Required action →
Every line of the data that contains the string "forall" must be copied.

Dataset excerpts →
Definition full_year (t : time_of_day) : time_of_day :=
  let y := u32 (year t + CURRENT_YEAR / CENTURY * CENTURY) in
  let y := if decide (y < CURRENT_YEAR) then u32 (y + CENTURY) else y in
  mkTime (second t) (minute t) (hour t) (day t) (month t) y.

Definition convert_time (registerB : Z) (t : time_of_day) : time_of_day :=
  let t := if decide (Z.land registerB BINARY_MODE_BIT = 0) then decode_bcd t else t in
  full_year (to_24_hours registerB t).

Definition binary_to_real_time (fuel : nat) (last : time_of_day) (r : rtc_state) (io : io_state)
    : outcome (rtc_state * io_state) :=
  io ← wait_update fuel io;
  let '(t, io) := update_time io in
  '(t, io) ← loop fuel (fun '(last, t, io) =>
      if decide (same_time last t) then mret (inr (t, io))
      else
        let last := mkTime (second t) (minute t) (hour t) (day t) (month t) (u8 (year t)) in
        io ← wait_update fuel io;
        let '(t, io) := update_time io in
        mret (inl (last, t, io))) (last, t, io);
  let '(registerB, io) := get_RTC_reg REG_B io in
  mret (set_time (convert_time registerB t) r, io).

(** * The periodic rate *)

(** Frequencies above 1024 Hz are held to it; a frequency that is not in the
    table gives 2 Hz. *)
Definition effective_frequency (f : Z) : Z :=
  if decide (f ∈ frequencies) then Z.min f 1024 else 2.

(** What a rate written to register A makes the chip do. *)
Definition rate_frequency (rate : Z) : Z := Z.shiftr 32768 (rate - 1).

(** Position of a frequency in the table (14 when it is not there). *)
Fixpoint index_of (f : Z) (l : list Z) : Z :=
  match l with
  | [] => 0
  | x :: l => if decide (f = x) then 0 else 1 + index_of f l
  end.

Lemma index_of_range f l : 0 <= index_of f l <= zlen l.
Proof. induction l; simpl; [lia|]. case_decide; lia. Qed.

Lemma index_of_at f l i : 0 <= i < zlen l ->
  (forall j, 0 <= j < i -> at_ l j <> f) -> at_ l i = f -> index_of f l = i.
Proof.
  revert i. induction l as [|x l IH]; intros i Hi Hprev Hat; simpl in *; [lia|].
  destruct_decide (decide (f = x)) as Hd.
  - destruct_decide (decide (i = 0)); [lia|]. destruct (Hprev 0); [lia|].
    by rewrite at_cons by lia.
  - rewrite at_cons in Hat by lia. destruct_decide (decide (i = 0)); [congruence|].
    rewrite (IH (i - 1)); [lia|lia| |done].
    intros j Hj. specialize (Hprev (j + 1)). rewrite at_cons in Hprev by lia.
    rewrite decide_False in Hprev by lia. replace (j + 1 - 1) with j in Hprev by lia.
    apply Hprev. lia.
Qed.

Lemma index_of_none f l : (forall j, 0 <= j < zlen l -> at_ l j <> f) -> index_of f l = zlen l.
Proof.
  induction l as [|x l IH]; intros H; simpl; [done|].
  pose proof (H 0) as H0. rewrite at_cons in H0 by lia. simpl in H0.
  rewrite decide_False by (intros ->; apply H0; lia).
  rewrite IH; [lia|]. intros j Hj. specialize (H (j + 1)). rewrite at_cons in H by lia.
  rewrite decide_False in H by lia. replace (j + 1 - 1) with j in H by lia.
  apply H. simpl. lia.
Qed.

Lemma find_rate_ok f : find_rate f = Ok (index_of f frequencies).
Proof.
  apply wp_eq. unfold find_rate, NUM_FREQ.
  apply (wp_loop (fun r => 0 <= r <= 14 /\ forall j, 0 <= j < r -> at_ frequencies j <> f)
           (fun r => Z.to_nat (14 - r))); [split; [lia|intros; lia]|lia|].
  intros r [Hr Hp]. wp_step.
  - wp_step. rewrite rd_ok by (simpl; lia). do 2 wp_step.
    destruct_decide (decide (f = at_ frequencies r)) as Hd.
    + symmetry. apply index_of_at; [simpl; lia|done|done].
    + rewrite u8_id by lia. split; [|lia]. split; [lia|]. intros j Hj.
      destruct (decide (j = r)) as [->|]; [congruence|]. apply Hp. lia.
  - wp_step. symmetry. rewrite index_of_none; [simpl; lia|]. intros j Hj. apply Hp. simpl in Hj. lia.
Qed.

Output of the exercise →
  (forall j, 0 <= j < i -> at_ l j <> f) -> at_ l i = f -> index_of f l = i.
Lemma index_of_none f l : (forall j, 0 <= j < zlen l -> at_ l j <> f) -> index_of f l = zlen l.
  apply (wp_loop (fun r => 0 <= r <= 14 /\ forall j, 0 <= j < r -> at_ frequencies j <> f)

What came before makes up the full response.